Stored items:
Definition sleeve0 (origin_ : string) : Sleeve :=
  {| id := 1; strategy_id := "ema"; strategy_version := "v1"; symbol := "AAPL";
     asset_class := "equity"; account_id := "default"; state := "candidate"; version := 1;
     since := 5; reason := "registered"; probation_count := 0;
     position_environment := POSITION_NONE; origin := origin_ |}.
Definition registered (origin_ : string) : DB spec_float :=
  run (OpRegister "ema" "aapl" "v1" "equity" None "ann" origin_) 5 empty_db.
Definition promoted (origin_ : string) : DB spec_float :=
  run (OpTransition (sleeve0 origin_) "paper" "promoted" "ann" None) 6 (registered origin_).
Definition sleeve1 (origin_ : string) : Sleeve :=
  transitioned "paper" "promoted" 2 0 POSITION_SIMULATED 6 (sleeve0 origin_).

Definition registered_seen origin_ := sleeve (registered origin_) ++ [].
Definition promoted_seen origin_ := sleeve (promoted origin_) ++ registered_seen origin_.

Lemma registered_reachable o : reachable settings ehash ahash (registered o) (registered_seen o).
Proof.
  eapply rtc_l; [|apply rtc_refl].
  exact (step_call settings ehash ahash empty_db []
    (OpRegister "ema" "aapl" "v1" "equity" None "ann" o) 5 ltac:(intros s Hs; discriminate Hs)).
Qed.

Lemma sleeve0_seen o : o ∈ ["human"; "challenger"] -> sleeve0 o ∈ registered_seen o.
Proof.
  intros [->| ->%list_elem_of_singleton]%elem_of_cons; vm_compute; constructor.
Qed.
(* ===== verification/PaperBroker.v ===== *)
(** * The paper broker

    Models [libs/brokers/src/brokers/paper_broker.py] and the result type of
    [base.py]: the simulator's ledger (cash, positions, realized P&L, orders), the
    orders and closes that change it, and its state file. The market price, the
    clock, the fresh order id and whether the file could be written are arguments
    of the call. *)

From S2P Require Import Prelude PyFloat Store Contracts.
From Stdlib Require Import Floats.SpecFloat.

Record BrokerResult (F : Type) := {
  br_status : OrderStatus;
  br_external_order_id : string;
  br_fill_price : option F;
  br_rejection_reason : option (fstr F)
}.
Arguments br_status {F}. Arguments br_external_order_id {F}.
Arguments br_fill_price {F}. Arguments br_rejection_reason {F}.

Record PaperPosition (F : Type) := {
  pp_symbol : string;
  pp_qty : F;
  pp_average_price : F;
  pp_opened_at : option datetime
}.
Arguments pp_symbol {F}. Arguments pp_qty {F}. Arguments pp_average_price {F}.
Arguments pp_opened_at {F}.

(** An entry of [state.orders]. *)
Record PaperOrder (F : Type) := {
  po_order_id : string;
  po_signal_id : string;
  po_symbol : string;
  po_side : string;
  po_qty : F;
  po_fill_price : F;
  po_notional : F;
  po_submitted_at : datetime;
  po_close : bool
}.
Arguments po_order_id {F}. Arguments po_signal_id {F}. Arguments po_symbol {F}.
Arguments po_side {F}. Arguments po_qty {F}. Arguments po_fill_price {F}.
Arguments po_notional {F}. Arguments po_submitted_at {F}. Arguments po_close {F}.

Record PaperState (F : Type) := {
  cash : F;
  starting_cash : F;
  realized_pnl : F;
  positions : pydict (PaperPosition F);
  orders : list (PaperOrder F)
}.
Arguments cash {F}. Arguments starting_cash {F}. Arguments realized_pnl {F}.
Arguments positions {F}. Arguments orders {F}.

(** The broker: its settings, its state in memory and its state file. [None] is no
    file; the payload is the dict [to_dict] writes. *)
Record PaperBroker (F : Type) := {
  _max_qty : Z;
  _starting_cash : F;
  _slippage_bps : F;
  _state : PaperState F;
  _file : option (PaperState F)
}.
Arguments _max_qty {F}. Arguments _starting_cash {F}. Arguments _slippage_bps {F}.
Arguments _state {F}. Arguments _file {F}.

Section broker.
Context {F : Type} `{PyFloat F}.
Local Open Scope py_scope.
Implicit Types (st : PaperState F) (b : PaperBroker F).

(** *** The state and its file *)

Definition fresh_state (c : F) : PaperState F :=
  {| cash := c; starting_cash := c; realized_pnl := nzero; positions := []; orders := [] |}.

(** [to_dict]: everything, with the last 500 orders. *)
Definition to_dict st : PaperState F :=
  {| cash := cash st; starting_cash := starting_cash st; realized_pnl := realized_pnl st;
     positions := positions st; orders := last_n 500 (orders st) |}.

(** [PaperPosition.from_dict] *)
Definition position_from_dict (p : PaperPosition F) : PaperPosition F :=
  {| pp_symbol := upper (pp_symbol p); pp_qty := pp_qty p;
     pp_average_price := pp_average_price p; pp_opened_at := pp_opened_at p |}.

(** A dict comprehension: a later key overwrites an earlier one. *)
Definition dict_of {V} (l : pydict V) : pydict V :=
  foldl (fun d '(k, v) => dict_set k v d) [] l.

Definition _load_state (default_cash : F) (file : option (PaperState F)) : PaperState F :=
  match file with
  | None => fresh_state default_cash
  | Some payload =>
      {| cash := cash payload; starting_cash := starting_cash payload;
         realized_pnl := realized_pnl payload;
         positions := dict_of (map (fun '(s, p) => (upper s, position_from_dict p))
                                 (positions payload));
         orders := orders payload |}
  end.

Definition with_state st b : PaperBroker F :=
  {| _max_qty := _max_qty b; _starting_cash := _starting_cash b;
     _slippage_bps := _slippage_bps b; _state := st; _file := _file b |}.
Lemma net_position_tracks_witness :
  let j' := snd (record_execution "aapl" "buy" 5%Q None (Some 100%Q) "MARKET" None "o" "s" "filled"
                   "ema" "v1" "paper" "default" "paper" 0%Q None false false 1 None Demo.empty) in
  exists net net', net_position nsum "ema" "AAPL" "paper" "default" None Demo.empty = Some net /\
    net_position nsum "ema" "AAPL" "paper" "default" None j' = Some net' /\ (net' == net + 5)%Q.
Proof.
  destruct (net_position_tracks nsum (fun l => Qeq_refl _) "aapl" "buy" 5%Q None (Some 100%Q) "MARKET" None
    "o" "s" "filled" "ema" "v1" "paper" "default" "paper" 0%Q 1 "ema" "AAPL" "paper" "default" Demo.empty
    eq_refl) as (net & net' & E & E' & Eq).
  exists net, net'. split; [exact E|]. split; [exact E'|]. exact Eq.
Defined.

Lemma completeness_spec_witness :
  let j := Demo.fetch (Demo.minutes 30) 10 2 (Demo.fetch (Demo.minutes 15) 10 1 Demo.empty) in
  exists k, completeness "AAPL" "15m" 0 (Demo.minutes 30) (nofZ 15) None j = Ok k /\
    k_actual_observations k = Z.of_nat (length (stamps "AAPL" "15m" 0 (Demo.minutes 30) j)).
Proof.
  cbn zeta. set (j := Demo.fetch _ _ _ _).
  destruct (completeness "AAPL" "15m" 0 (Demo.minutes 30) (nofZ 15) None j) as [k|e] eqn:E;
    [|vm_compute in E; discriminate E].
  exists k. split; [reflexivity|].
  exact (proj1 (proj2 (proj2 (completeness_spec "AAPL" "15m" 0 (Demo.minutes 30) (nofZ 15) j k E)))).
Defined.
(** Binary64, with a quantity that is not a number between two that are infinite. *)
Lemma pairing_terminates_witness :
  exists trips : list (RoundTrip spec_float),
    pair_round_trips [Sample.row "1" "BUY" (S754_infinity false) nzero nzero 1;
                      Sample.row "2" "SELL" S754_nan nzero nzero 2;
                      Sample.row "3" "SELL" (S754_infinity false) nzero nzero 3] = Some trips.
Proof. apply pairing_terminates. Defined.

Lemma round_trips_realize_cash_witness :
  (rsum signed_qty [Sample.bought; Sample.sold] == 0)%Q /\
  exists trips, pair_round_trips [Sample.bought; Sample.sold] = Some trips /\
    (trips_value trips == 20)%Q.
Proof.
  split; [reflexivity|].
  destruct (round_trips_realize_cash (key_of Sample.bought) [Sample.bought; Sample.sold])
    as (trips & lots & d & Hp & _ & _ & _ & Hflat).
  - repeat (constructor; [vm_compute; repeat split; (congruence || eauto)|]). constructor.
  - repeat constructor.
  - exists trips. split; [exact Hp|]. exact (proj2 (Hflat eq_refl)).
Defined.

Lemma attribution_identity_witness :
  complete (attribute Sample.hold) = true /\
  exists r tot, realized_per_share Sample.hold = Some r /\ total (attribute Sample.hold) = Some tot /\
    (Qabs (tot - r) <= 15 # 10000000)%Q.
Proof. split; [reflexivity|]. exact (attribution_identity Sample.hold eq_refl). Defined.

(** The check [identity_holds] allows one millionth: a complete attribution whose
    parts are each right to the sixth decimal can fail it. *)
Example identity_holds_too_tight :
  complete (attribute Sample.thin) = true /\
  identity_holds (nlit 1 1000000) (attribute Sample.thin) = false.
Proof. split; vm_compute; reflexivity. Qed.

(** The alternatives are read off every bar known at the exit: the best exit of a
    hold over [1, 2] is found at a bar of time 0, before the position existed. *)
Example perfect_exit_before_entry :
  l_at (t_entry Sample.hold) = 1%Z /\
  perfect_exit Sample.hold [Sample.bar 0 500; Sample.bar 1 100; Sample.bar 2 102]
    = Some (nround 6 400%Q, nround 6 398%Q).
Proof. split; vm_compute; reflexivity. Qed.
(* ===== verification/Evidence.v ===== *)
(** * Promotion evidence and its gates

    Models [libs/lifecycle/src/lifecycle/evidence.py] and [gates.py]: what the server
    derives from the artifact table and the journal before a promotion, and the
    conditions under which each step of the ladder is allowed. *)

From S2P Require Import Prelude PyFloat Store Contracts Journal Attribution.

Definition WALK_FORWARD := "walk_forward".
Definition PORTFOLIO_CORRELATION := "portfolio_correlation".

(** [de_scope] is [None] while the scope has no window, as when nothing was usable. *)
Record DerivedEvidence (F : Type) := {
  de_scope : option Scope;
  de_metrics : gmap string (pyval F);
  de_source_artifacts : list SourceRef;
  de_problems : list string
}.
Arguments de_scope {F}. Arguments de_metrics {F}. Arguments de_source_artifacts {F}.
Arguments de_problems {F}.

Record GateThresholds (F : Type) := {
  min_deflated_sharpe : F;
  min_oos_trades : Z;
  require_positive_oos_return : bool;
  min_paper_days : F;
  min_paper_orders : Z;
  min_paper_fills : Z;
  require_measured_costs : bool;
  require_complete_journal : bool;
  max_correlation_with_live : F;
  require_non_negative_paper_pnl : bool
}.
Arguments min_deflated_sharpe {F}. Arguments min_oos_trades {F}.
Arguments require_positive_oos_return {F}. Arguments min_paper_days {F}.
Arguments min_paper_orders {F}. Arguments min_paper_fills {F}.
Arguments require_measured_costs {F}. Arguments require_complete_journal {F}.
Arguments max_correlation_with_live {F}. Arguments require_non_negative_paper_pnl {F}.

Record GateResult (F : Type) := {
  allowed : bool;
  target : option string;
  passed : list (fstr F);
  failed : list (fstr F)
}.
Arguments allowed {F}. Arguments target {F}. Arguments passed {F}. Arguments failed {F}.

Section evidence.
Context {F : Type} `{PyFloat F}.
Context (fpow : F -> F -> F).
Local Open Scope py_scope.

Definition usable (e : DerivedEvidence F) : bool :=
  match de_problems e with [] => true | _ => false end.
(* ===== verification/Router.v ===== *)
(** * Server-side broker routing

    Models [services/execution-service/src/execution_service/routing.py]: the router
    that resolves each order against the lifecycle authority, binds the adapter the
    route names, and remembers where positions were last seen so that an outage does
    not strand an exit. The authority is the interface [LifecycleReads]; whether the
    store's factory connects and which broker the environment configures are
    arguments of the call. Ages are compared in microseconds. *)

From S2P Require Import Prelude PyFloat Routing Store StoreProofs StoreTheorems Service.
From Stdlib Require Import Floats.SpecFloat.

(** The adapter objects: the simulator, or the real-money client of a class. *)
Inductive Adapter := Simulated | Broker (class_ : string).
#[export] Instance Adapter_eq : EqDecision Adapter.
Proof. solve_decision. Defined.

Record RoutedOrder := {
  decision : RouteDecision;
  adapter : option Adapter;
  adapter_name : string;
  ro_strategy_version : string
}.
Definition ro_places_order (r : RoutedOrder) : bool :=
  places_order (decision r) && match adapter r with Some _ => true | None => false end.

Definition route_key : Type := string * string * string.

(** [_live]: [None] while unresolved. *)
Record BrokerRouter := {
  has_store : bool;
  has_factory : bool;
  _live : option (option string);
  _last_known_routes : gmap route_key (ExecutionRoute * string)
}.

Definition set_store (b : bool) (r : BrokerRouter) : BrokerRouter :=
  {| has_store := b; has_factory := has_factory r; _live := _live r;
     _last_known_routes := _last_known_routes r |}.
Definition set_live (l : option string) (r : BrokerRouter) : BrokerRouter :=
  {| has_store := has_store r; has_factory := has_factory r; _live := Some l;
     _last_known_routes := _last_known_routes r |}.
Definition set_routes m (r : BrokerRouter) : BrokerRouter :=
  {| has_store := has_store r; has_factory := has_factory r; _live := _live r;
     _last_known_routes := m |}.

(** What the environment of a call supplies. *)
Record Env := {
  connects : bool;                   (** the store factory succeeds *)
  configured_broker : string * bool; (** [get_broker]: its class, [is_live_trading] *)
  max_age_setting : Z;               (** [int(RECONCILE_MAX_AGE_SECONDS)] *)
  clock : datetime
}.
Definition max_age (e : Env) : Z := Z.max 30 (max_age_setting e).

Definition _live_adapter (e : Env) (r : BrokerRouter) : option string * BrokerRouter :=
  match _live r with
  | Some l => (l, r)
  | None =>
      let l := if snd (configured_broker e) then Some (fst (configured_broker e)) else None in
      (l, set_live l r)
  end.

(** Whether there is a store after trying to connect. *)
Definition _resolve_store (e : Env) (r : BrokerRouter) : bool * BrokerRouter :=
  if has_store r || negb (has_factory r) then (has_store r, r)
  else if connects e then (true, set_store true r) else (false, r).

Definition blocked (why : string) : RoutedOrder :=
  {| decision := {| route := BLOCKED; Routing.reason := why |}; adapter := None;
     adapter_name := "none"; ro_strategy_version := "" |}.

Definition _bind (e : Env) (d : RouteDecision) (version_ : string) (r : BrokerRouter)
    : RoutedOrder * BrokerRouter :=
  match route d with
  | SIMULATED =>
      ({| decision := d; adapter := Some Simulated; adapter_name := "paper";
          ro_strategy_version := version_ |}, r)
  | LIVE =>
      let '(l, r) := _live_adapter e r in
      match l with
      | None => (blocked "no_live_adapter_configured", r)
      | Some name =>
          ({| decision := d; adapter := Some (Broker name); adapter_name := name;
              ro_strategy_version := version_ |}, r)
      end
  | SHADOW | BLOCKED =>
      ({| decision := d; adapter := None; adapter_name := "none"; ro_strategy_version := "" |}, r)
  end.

Exercise
The response must hold only the lines above from the line with "(* ===== verification/Evidence.v ===== *)" through the line with "derives from the", each copied exactly, both ends kept.

Your response
(* ===== verification/Evidence.v ===== *)
(** * Promotion evidence and its gates

    Models [libs/lifecycle/src/lifecycle/evidence.py] and [gates.py]: what the server
    derives from the artifact table and the journal before a promotion, and the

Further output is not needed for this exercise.